“Golden parachute” as a claim from the performance contract and an adverse financial result of the company


According to the law, it is possible to refuse the provision of performance for the performance of the function (including the so-called golden parachute, contractually agreed significant severance pay) only in the event that a member of the elected body of the company (e.g. executive officer) has apparently contributed to an unfavorable economic result . The High Court in Prague dealt with the interpretation of this provision of the Act on Business Corporations, specifically the conditions of denial of performance, and thus provided practical guidance on how to proceed in practice in a given situation.

In the dispute in question, the plaintiff demanded payment of remuneration from the defendant company on the basis of a contract for the performance of a function. The plaintiff worked for the defendant as a member of the board of directors from 2017 and, as the courts deduced from the 2016 annual report, the company was not in a stable economic state at the beginning of the plaintiff’s tenure. During the plaintiff’s tenure as CEO from 2017 to 2018, there was an increase in sales as well as a reduction in the company’s loss. However, these results did not meet the defendant’s expectations, so she refused to pay the promised performance, and due to the unsatisfactory economic results, the plaintiff was removed from office together with other members of the board of directors.
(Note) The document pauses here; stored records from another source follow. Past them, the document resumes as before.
(* ===== verification/NopDelegation.v ===== *)
(** * NopDelegation: following a cluster across a failover

    Models nps-nop/src/cluster_delegation.rs.  The resolver keeps, per
    cluster, the Anchor it believes to be active.  Its methods take [&self]
    and lock the cache for each access, so the cache is a shared state; the
    section [sequential] gives each method as one function, the section
    [concurrent] splits [resolve_active] at its two locks, as threads run it,
    and lets the other methods happen in between.  The injected cluster
    lookup is an argument: the answer it gives when it is called. *)

From S2P Require Import Prelude RustStr Json NopFrames.
From stdpp Require Import relations.
Local Open Scope Z_scope.

Record ClusterAnchorInfo : Type := mkInfo { active_nid : string; cluster_epoch : Z }.

Abbreviation ActiveMap := (gmap string ClusterAnchorInfo).

(** ** Sequential use *)

Section sequential.
Variable resolve_cluster : string -> option ClusterAnchorInfo.

Definition resolve_active (active : ActiveMap) (cluster_anchor : string)
    : option ClusterAnchorInfo * ActiveMap :=
  if is_empty cluster_anchor then (None, active)
  else
    match active !! cluster_anchor with
    | Some hit => (Some hit, active)
    | None =>
      match resolve_cluster cluster_anchor with
      | None => (None, active)
      | Some fresh => (Some fresh, <[cluster_anchor := fresh]> active)
      end
    end.

Definition resolve_delegate_target (active : ActiveMap) (frame : DelegateFrame)
    : option string * ActiveMap :=
  match dl_target_cluster_anchor frame with
  | None => (Some (dl_target_nid frame), active)
  | Some cluster =>
    if is_empty cluster then (Some (dl_target_nid frame), active)
    else let '(i, active) := resolve_active active cluster in (active_nid <$> i, active)
  end.
End sequential.

Definition on_anchor_failover (active : ActiveMap) (cluster_anchor successor_nid : string)
    (epoch : Z) : bool * ActiveMap :=
  if is_empty cluster_anchor || is_empty successor_nid then (false, active)
  else
    let set := (true, <[cluster_anchor := mkInfo successor_nid epoch]> active) in
    match active !! cluster_anchor with
    | Some cur => if epoch <=? cluster_epoch cur then (false, active) else set
    | None => set
    end.

Definition invalidate (active : ActiveMap) (cluster_anchor : string) : ActiveMap :=
  delete cluster_anchor active.

Definition cached_len (active : ActiveMap) : nat := size active.

(** ** Concurrent use *)

(** A thread between the two locks of [resolve_active] has missed the cache
    for its cluster and is waiting for the lookup, or holds the answer. *)
Inductive Lookup : Type :=
| Asking (cluster : string)
| Answered (cluster : string) (fresh : ClusterAnchorInfo).

Definition lookup_cluster (l : Lookup) : string :=
  match l with Asking c => c | Answered c _ => c end.

Record Shared : Type := mkShared { active : ActiveMap; in_flight : list Lookup }.

Inductive Event : Type :=
| Begin (cluster : string)                                  (* first lock: a miss *)
| Answer (cluster : string) (fresh : option ClusterAnchorInfo)
| Publish (cluster : string) (fresh : ClusterAnchorInfo)    (* second lock: the insert *)
| Failover (cluster nid : string) (epoch : Z) (accepted : bool)
| Invalidate (cluster : string).

(** Hits change nothing and are left out. *)
Inductive step : Shared -> Event -> Shared -> Prop :=
| step_begin s c :
    is_empty c = false -> active s !! c = None ->
    step s (Begin c) (mkShared (active s) (Asking c :: in_flight s))
| step_answer s c i fresh :
    in_flight s !! i = Some (Asking c) ->
    step s (Answer c fresh)
      (mkShared (active s)
         (match fresh with
          | Some f => <[i := Answered c f]> (in_flight s)
          | None => delete i (in_flight s)
          end))
| step_publish s c i fresh :
    in_flight s !! i = Some (Answered c fresh) ->
    step s (Publish c fresh) (mkShared (<[c := fresh]> (active s)) (delete i (in_flight s)))
| step_failover s c n e :
    step s (Failover c n e (on_anchor_failover (active s) c n e).1)
      (mkShared (on_anchor_failover (active s) c n e).2 (in_flight s))
| step_invalidate s c :
    step s (Invalidate c) (mkShared (invalidate (active s) c) (in_flight s)).

Inductive steps : Shared -> list Event -> Shared -> Prop :=
| steps_nil s : steps s [] s
| steps_cons s e s1 es s2 : step s e s1 -> steps s1 es s2 -> steps s (e :: es) s2.

(** ** Lemmas *)

(** [settled c s]: [c] is cached and no thread is looking it up. *)
Definition settled (c : string) (s : Shared) : Prop :=
  is_Some (active s !! c) /\ Forall (fun l => lookup_cluster l <> c) (in_flight s).

Definition invalidates (c : string) (e : Event) : bool :=
  match e with Invalidate c' => String.eqb c c' | _ => false end.

(** The accepted failovers of [c] among some events, in order. *)
Definition successors (c : string) (es : list Event) : list ClusterAnchorInfo :=
  omap (fun e => match e with
    | Failover c' n ep true => if String.eqb c c' then Some (mkInfo n ep) else None
    | _ => None
    end) es.

Lemma last_cons {A} (x d : A) l : List.last (x :: l) d = List.last l x.
Proof. revert x d. induction l as [|y l IH]; intros x d; [done |].
  change (List.last (y :: l) d = List.last (y :: l) x). by rewrite !IH.
Qed.

Lemma failover_cases m c n e :
  let '(ok, m') := on_anchor_failover m c n e in
  (ok = false /\ m' = m) \/
  (ok = true /\ m' = <[c := mkInfo n e]> m /\ is_empty c = false /\ is_empty n = false /\
   forall cur, m !! c = Some cur -> cluster_epoch cur < e).
Proof.
  unfold on_anchor_failover. destruct (is_empty c), (is_empty n); cbn; auto.
  destruct (m !! c) as [cur|] eqn:E.
  - destruct (Z.leb_spec e (cluster_epoch cur)); [by left |]. right. repeat split; try done.
    intros ? [= <-]. done.
  - right. by repeat split.
Qed.

(** From a settled state, without invalidation, a cluster's entry changes
    only by accepted failovers, each to a strictly newer epoch. *)
Lemma settled_step c s ev s' : settled c s -> invalidates c ev = false -> step s ev s' ->
  settled c s' /\
  match successors c [ev] with
  | [] => active s' !! c = active s !! c
  | new :: _ => active s' !! c = Some new /\
                forall cur, active s !! c = Some cur -> cluster_epoch cur < cluster_epoch new
  end.
Proof.
  intros [[cur Hc] Hf] Hi Hs. unfold settled.
  destruct Hs as [s c' Hne Hm|s c' i fresh Hl|s c' i fresh Hl|s c' n e|s c']; cbn in *.
  - split; [split; [by exists cur |] |done]. constructor; [|done]. cbn. intros ->. congruence.
  - split; [|done]. split; [by exists cur |].
    pose proof (Forall_lookup_1 _ _ _ _ Hf Hl) as Hne. cbn in Hne. destruct fresh as [f|].
    + by apply Forall_insert.
    + by apply Forall_delete.
  - pose proof (Forall_lookup_1 _ _ _ _ Hf Hl) as Hne. cbn in Hne.
    rewrite lookup_insert_ne by done. split; [|done]. split; [by exists cur |].
    by apply Forall_delete.
  - pose proof (failover_cases (active s) c' n e) as H.
    destruct (on_anchor_failover (active s) c' n e) as [ok m']; cbn.
    destruct H as [[-> ->]|(-> & -> & _ & _ & H)]; [by repeat split; eauto |].
    destruct (String.eqb_spec c c') as [<-|Hne]; cbn.
    + rewrite lookup_insert_eq. repeat split; eauto.
    + rewrite lookup_insert_ne by done. repeat split; eauto.
  - apply String.eqb_neq in Hi. unfold invalidate. rewrite lookup_delete_ne by done.
    repeat split; eauto.
Qed.

(** ** Theorems *)

(** The cache only moves forward once it is settled.  While no lookup of
    the cluster is in flight, whatever threads do - lookups, failovers and
    invalidations of other clusters, failovers of this one, in any
    interleaving - the entry is always the last accepted failover (or the
    entry it started with), and the epochs of the entries it takes strictly
    increase: a stale or equal epoch never redirects a delegation. *)
Theorem resolver_forward c s es s' :
  settled c s -> steps s es s' -> forallb (fun e => negb (invalidates c e)) es = true ->
  exists cur, active s !! c = Some cur /\
    active s' !! c = Some (List.last (successors c es) cur) /\
    settled c s' /\
    Sorted.StronglySorted (fun a b => cluster_epoch a < cluster_epoch b) (cur :: successors c es).
Proof.
  intros Hset Hs. revert Hset. induction Hs as [s|s e s1 es s2 Hs Hss IH]; intros Hset Hes.
  - destruct Hset as [[cur Hc] Hf]. exists cur. by repeat (split || constructor); eauto.
  - cbn [forallb] in Hes. apply andb_prop in Hes as [He Hes]. apply negb_true_iff in He.
    destruct (settled_step c s e s1 Hset He Hs) as [Hset1 Hstep].
    destruct (IH Hset1 Hes) as (cur1 & Hc1 & Hlast & Hset2 & Hsorted).
    destruct Hset as [[cur Hc] _]. exists cur. split; [done |].
    change (e :: es) with ([e] ++ es). unfold successors in *. rewrite omap_app.
    destruct (omap _ [e]) as [|new rest] eqn:E; cbn [app].
    + replace cur1 with cur in * by congruence. done.
    + assert (rest = []) as ->.
      { cbn in E. destruct e as [| | |c' n ep [] |]; try done. by destruct (String.eqb c c'); simplify_eq. }
      destruct Hstep as [Hnew Hlt]. replace cur1 with new in * by congruence.
      specialize (Hlt _ Hc). split; [|split; [done |]].
      * by rewrite last_cons.
      * cbn [app]. constructor; [done |]. constructor; [done |].
        inversion Hsorted as [|? ? _ Hall]; subst. eapply Forall_impl; [exact Hall | cbn; lia].
Qed.

(** What one call does. [resolve_delegate_target] without a cluster never
    looks it up and returns the agent; with one it returns the cached Anchor,
    and asks only on a miss, caching a positive answer and nothing else.
    [on_anchor_failover] is accepted exactly for a non-blank cluster and
    successor whose epoch is strictly newer than the cached one, if any, and
    then every delegation to the cluster goes to the successor; otherwise the
    cache is as it was. *)
Theorem delegate_target_spec resolve m f c :
  dl_target_cluster_anchor f = Some c ->
  (c = "" -> resolve_delegate_target resolve m f = (Some (dl_target_nid f), m)) /\
  (c <> "" -> forall i, m !! c = Some i ->
     resolve_delegate_target resolve m f = (Some (active_nid i), m)) /\
  (c <> "" -> m !! c = None ->
     resolve_delegate_target resolve m f
     = (active_nid <$> resolve c, match resolve c with Some i => <[c := i]> m | None => m end)) /\
  (forall n e, let '(ok, m') := on_anchor_failover m c n e in
     (ok = true <-> c <> "" /\ n <> "" /\
        forall cur, m !! c = Some cur -> cluster_epoch cur < e) /\
     (ok = true -> (resolve_delegate_target resolve m' f).1 = Some n) /\
     (ok = false -> m' = m)).
Proof.
  intros Hf. unfold resolve_delegate_target, resolve_active. rewrite Hf.
  split; [by intros -> |].
  assert (Hne : forall s, is_empty s = false <-> s <> "") by (intros []; cbn; split; congruence).
  split; [intros Hc%Hne i Hi; by rewrite Hc, Hi |].
  split; [intros Hc%Hne Hi; rewrite Hc, Hi; by destruct (resolve c) |].
  intros n e. pose proof (failover_cases m c n e) as H.
  unfold on_anchor_failover in *.
  destruct (is_empty c) eqn:Ec; [|destruct (is_empty n) eqn:En]; cbn in *.
  - repeat split; try done. intros (Hc & _). apply Hne in Hc. congruence.
  - repeat split; try done. intros (_ & Hn & _). apply Hne in Hn. congruence.
  - apply Hne in Ec, En. destruct (m !! c) as [cur|] eqn:E.
    + destruct (Z.leb_spec e (cluster_epoch cur)); (repeat split; try done).
      * intros (_ & _ & Hlt). specialize (Hlt _ eq_refl). lia.
      * by intros ? [= <-].
      * intros _. by rewrite lookup_insert_eq.
    + repeat split; try done. intros _. by rewrite lookup_insert_eq.
Qed.

(** ** Witnesses and the race *)

Definition cl : string := "urn:nps:cluster:x:main".
Definition info_a : ClusterAnchorInfo := mkInfo "a" 1.
Definition one_cached : Shared := mkShared {[cl := info_a]} [].

Lemma resolver_forward_witness :
  exists s', steps one_cached [Failover cl "b" 3 true; Failover cl "c" 3 false] s' /\
    exists cur, active one_cached !! cl = Some cur /\ active s' !! cl = Some (mkInfo "b" 3).
Proof.
  eexists. assert (Hs : steps one_cached [Failover cl "b" 3 true; Failover cl "c" 3 false]
    (mkShared (on_anchor_failover (on_anchor_failover {[cl := info_a]} cl "b" 3).2 cl "c" 3).2 [])).
  { eapply steps_cons; [exact (step_failover one_cached cl "b" 3) |].
    eapply steps_cons; [exact (step_failover _ cl "c" 3) |]. apply steps_nil. }
  split; [exact Hs |].
  destruct (resolver_forward cl one_cached _ _ (conj (ex_intro _ info_a eq_refl) (Forall_nil_2 _)) Hs eq_refl)
    as (cur & Hc & Hl & _).
  exists cur. split; [exact Hc |]. exact Hl.
Defined.

Lemma delegate_target_witness :
  let f := mkDelegateFrame "t" "s" "do" "agent" None None None (Some cl) in
  resolve_delegate_target (fun _ => Some info_a) ∅ f = (Some "a", {[cl := info_a]}).
Proof.
  intros f. destruct (delegate_target_spec (fun _ => Some info_a) ∅ f cl eq_refl) as (_ & _ & H & _).
  rewrite H; [reflexivity | discriminate | reflexivity].
Defined.

(** While a lookup is in flight the cache does move backward: a thread that
    missed before a failover publishes its older answer over the successor,
    so later delegations go to the superseded Anchor. *)
Lemma late_answer_overwrites_failover :
  exists s', steps (mkShared ∅ [])
    [Begin cl; Answer cl (Some info_a); Failover cl "b" 2 true; Publish cl info_a] s' /\
  active s' !! cl = Some info_a.
Proof.
  eexists. split.
  - eapply steps_cons; [by apply step_begin |].
    eapply steps_cons; [apply (step_answer _ cl 0 (Some info_a)); reflexivity |].
    eapply steps_cons; [exact (step_failover _ cl "b" 2) |].
    eapply steps_cons; [apply (step_publish _ cl 0 info_a); reflexivity |]. apply steps_nil.
  - reflexivity.
Qed.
The plaintiff therefore turned his claim to the court, which found him to be right and rejected the defendant’s claim that he had contributed to the unfavorable economic result by his insufficient personal supervision of subordinates as unfounded, because in his opinion it is a matter of work organization. In addition, by comparing the annual reports from 2016 to 2019, it was not possible to conclude that this action of the plaintiff had an effect on the adverse economic result, therefore the plaintiff admitted the claim.

The court further explained that when assessing the performance of the function, other circumstances must also be taken into account, such as the degree of business risk, comparison of the results of management under different management and over a longer time horizon, so that the newly adopted changes can be sufficiently reflected in practice, or a possible economic crisis industry. As an unfavorable economic result is not defined in the law, the courts should first of all examine what is behind the unsatisfactory situation, because the company can be well managed, although it is in loss. After all, as the rule of business judgment assumes, if a member of an elected body acts sufficiently informed and in good faith in the defensible interest of the corporation, he is acting with the care of a proper steward.

In addition, the High Court in Prague added that the law does not (newly) state breach of duty in the performance of a function as a reason for denying performance from the performance of a function, in contrast to the legal regulation until 2014. The emphasis on proportionality and fairness in assessment can be traced from the decision-making practice of the Supreme Court the legitimacy of denying remuneration for the performance of office to members of elected bodies. In particular , the courts emphasize that the contribution to the adverse economic outcome would have to be “obvious” in the sense of significant.

Given that a breach of duty during the performance of a function or a breach of the care of a proper householder no longer constitute a legal reason for losing the right to remuneration or severance pay or “golden parachute”, it can only be recommended to negotiate these terms of the right to remuneration in the contract for the performance of the function. Otherwise, a similar argument will not stand up in court.